> Work required
Without skipping a line, reproduce the entries exactly.

[Dataset entries]
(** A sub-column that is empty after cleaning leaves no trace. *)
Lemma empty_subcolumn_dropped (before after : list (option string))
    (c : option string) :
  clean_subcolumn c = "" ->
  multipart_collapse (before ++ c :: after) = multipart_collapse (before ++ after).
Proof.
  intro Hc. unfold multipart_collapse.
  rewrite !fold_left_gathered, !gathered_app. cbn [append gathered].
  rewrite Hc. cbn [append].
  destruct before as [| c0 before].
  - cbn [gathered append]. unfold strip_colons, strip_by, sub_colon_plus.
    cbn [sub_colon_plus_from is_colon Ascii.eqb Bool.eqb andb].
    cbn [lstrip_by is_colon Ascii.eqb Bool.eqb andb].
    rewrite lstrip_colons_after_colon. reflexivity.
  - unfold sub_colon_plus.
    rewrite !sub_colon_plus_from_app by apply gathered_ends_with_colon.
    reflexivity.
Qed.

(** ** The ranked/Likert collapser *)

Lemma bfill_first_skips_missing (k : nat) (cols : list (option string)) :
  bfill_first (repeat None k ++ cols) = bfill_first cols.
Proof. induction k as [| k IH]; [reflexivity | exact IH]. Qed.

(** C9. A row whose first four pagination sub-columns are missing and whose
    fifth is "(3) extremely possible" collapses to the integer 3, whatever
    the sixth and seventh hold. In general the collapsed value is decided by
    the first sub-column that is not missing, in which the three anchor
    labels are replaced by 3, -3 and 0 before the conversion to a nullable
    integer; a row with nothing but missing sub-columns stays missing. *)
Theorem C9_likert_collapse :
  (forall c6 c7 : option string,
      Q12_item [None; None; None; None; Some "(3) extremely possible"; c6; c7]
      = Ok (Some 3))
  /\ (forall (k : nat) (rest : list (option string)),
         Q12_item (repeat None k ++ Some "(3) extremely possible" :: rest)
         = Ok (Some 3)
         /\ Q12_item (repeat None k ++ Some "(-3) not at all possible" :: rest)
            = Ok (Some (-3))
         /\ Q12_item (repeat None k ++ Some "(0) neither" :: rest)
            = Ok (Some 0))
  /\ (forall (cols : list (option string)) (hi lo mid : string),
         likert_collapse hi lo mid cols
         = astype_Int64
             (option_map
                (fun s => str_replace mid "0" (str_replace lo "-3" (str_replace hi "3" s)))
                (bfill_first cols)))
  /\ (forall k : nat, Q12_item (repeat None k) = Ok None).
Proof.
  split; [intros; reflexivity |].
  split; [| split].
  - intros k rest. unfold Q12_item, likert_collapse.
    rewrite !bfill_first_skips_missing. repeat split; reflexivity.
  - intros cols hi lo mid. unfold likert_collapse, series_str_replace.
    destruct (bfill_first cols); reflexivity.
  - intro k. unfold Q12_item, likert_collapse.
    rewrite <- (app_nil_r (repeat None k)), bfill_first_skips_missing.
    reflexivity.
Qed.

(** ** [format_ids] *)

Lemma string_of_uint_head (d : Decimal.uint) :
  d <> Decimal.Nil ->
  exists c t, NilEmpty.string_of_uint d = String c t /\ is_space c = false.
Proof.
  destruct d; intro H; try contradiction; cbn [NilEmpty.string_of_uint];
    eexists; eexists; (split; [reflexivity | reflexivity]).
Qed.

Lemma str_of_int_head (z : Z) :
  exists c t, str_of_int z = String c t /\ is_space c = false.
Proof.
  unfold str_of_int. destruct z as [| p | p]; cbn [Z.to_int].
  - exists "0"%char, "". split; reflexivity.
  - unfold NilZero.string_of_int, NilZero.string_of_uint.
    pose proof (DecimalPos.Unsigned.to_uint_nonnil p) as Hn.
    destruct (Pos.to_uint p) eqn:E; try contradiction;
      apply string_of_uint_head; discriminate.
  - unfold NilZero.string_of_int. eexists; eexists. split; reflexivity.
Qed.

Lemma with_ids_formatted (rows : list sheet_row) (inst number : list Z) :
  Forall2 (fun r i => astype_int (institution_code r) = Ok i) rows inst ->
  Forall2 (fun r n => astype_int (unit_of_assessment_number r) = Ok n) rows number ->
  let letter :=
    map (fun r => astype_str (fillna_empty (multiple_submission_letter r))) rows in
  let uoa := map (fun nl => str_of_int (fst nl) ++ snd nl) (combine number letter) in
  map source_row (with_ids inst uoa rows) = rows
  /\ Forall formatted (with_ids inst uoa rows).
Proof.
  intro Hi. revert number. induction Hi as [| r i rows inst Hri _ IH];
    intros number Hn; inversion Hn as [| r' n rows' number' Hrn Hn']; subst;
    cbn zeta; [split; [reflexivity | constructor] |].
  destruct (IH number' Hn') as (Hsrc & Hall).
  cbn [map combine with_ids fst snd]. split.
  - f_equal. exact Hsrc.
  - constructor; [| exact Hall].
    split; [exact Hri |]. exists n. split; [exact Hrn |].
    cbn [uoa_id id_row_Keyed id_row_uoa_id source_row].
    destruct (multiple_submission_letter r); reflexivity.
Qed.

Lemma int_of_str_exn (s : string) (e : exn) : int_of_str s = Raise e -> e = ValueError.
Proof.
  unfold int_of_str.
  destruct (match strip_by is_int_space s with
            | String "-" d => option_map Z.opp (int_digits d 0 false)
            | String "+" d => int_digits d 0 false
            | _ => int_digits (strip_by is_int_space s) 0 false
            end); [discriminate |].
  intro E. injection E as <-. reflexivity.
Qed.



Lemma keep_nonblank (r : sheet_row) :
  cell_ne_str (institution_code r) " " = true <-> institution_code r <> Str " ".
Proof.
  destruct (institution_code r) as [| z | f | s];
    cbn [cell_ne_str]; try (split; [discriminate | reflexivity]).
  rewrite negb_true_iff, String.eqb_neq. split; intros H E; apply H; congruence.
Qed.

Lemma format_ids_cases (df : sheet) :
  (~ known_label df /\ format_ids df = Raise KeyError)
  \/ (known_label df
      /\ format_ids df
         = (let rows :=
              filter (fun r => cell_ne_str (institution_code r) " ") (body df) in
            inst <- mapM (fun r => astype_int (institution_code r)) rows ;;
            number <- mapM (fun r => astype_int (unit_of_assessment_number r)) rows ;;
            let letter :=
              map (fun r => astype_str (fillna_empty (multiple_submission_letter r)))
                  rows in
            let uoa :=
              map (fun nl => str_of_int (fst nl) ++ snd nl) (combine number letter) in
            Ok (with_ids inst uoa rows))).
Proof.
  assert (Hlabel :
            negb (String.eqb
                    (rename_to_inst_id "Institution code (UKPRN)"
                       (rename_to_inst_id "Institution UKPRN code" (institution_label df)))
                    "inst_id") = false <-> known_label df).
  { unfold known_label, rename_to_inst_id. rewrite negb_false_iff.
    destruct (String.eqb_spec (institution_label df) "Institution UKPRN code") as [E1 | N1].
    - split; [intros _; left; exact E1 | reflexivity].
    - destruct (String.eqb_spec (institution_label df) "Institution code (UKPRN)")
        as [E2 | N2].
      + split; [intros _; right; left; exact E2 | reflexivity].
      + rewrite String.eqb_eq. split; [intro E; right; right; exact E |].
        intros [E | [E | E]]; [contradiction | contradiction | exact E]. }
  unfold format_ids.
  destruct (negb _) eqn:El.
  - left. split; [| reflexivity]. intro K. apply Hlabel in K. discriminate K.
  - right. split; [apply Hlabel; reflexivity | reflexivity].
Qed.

> Solution for this task
(** A sub-column that is empty after cleaning leaves no trace. *)
Lemma empty_subcolumn_dropped (before after : list (option string))
    (c : option string) :
  clean_subcolumn c = "" ->
  multipart_collapse (before ++ c :: after) = multipart_collapse (before ++ after).
Proof.
  intro Hc. unfold multipart_collapse.
  rewrite !fold_left_gathered, !gathered_app. cbn [append gathered].
  rewrite Hc. cbn [append].
  destruct before as [| c0 before].
  - cbn [gathered append]. unfold strip_colons, strip_by, sub_colon_plus.
    cbn [sub_colon_plus_from is_colon Ascii.eqb Bool.eqb andb].
    cbn [lstrip_by is_colon Ascii.eqb Bool.eqb andb].
    rewrite lstrip_colons_after_colon. reflexivity.
  - unfold sub_colon_plus.
    rewrite !sub_colon_plus_from_app by apply gathered_ends_with_colon.
    reflexivity.
Qed.

(** ** The ranked/Likert collapser *)

Lemma bfill_first_skips_missing (k : nat) (cols : list (option string)) :
  bfill_first (repeat None k ++ cols) = bfill_first cols.
Proof. induction k as [| k IH]; [reflexivity | exact IH]. Qed.

(** C9. A row whose first four pagination sub-columns are missing and whose
    fifth is "(3) extremely possible" collapses to the integer 3, whatever
    the sixth and seventh hold. In general the collapsed value is decided by
    the first sub-column that is not missing, in which the three anchor
    labels are replaced by 3, -3 and 0 before the conversion to a nullable
    integer; a row with nothing but missing sub-columns stays missing. *)
Theorem C9_likert_collapse :
  (forall c6 c7 : option string,
      Q12_item [None; None; None; None; Some "(3) extremely possible"; c6; c7]
      = Ok (Some 3))
  /\ (forall (k : nat) (rest : list (option string)),
         Q12_item (repeat None k ++ Some "(3) extremely possible" :: rest)
         = Ok (Some 3)
         /\ Q12_item (repeat None k ++ Some "(-3) not at all possible" :: rest)
            = Ok (Some (-3))
         /\ Q12_item (repeat None k ++ Some "(0) neither" :: rest)
            = Ok (Some 0))
  /\ (forall (cols : list (option string)) (hi lo mid : string),
         likert_collapse hi lo mid cols
         = astype_Int64
             (option_map
                (fun s => str_replace mid "0" (str_replace lo "-3" (str_replace hi "3" s)))
                (bfill_first cols)))
  /\ (forall k : nat, Q12_item (repeat None k) = Ok None).
Proof.
  split; [intros; reflexivity |].
  split; [| split].
  - intros k rest. unfold Q12_item, likert_collapse.
    rewrite !bfill_first_skips_missing. repeat split; reflexivity.
  - intros cols hi lo mid. unfold likert_collapse, series_str_replace.
    destruct (bfill_first cols); reflexivity.
  - intro k. unfold Q12_item, likert_collapse.
    rewrite <- (app_nil_r (repeat None k)), bfill_first_skips_missing.
    reflexivity.
Qed.

(** ** [format_ids] *)

Lemma string_of_uint_head (d : Decimal.uint) :
  d <> Decimal.Nil ->
  exists c t, NilEmpty.string_of_uint d = String c t /\ is_space c = false.
Proof.
  destruct d; intro H; try contradiction; cbn [NilEmpty.string_of_uint];
    eexists; eexists; (split; [reflexivity | reflexivity]).
Qed.

Lemma str_of_int_head (z : Z) :
  exists c t, str_of_int z = String c t /\ is_space c = false.
Proof.
  unfold str_of_int. destruct z as [| p | p]; cbn [Z.to_int].
  - exists "0"%char, "". split; reflexivity.
  - unfold NilZero.string_of_int, NilZero.string_of_uint.
    pose proof (DecimalPos.Unsigned.to_uint_nonnil p) as Hn.
    destruct (Pos.to_uint p) eqn:E; try contradiction;
      apply string_of_uint_head; discriminate.
  - unfold NilZero.string_of_int. eexists; eexists. split; reflexivity.
Qed.

Lemma with_ids_formatted (rows : list sheet_row) (inst number : list Z) :
  Forall2 (fun r i => astype_int (institution_code r) = Ok i) rows inst ->
  Forall2 (fun r n => astype_int (unit_of_assessment_number r) = Ok n) rows number ->
  let letter :=
    map (fun r => astype_str (fillna_empty (multiple_submission_letter r))) rows in
  let uoa := map (fun nl => str_of_int (fst nl) ++ snd nl) (combine number letter) in
  map source_row (with_ids inst uoa rows) = rows
  /\ Forall formatted (with_ids inst uoa rows).
Proof.
  intro Hi. revert number. induction Hi as [| r i rows inst Hri _ IH];
    intros number Hn; inversion Hn as [| r' n rows' number' Hrn Hn']; subst;
    cbn zeta; [split; [reflexivity | constructor] |].
  destruct (IH number' Hn') as (Hsrc & Hall).
  cbn [map combine with_ids fst snd]. split.
  - f_equal. exact Hsrc.
  - constructor; [| exact Hall].
    split; [exact Hri |]. exists n. split; [exact Hrn |].
    cbn [uoa_id id_row_Keyed id_row_uoa_id source_row].
    destruct (multiple_submission_letter r); reflexivity.
Qed.

Lemma int_of_str_exn (s : string) (e : exn) : int_of_str s = Raise e -> e = ValueError.
Proof.
  unfold int_of_str.
  destruct (match strip_by is_int_space s with
            | String "-" d => option_map Z.opp (int_digits d 0 false)
            | String "+" d => int_digits d 0 false
            | _ => int_digits (strip_by is_int_space s) 0 false
            end); [discriminate |].
  intro E. injection E as <-. reflexivity.
Qed.



Lemma keep_nonblank (r : sheet_row) :
  cell_ne_str (institution_code r) " " = true <-> institution_code r <> Str " ".
Proof.
  destruct (institution_code r) as [| z | f | s];
    cbn [cell_ne_str]; try (split; [discriminate | reflexivity]).
  rewrite negb_true_iff, String.eqb_neq. split; intros H E; apply H; congruence.
Qed.

Lemma format_ids_cases (df : sheet) :
  (~ known_label df /\ format_ids df = Raise KeyError)
  \/ (known_label df
      /\ format_ids df
         = (let rows :=
              filter (fun r => cell_ne_str (institution_code r) " ") (body df) in
            inst <- mapM (fun r => astype_int (institution_code r)) rows ;;
            number <- mapM (fun r => astype_int (unit_of_assessment_number r)) rows ;;
            let letter :=
              map (fun r => astype_str (fillna_empty (multiple_submission_letter r)))
                  rows in
            let uoa :=
              map (fun nl => str_of_int (fst nl) ++ snd nl) (combine number letter) in
            Ok (with_ids inst uoa rows))).
Proof.
  assert (Hlabel :
            negb (String.eqb
                    (rename_to_inst_id "Institution code (UKPRN)"
                       (rename_to_inst_id "Institution UKPRN code" (institution_label df)))
                    "inst_id") = false <-> known_label df).
  { unfold known_label, rename_to_inst_id. rewrite negb_false_iff.
    destruct (String.eqb_spec (institution_label df) "Institution UKPRN code") as [E1 | N1].
    - split; [intros _; left; exact E1 | reflexivity].
    - destruct (String.eqb_spec (institution_label df) "Institution code (UKPRN)")
        as [E2 | N2].
      + split; [intros _; right; left; exact E2 | reflexivity].
      + rewrite String.eqb_eq. split; [intro E; right; right; exact E |].
        intros [E | [E | E]]; [contradiction | contradiction | exact E]. }
  unfold format_ids.
  destruct (negb _) eqn:El.
  - left. split; [| reflexivity]. intro K. apply Hlabel in K. discriminate K.
  - right. split; [apply Hlabel; reflexivity | reflexivity].
Qed.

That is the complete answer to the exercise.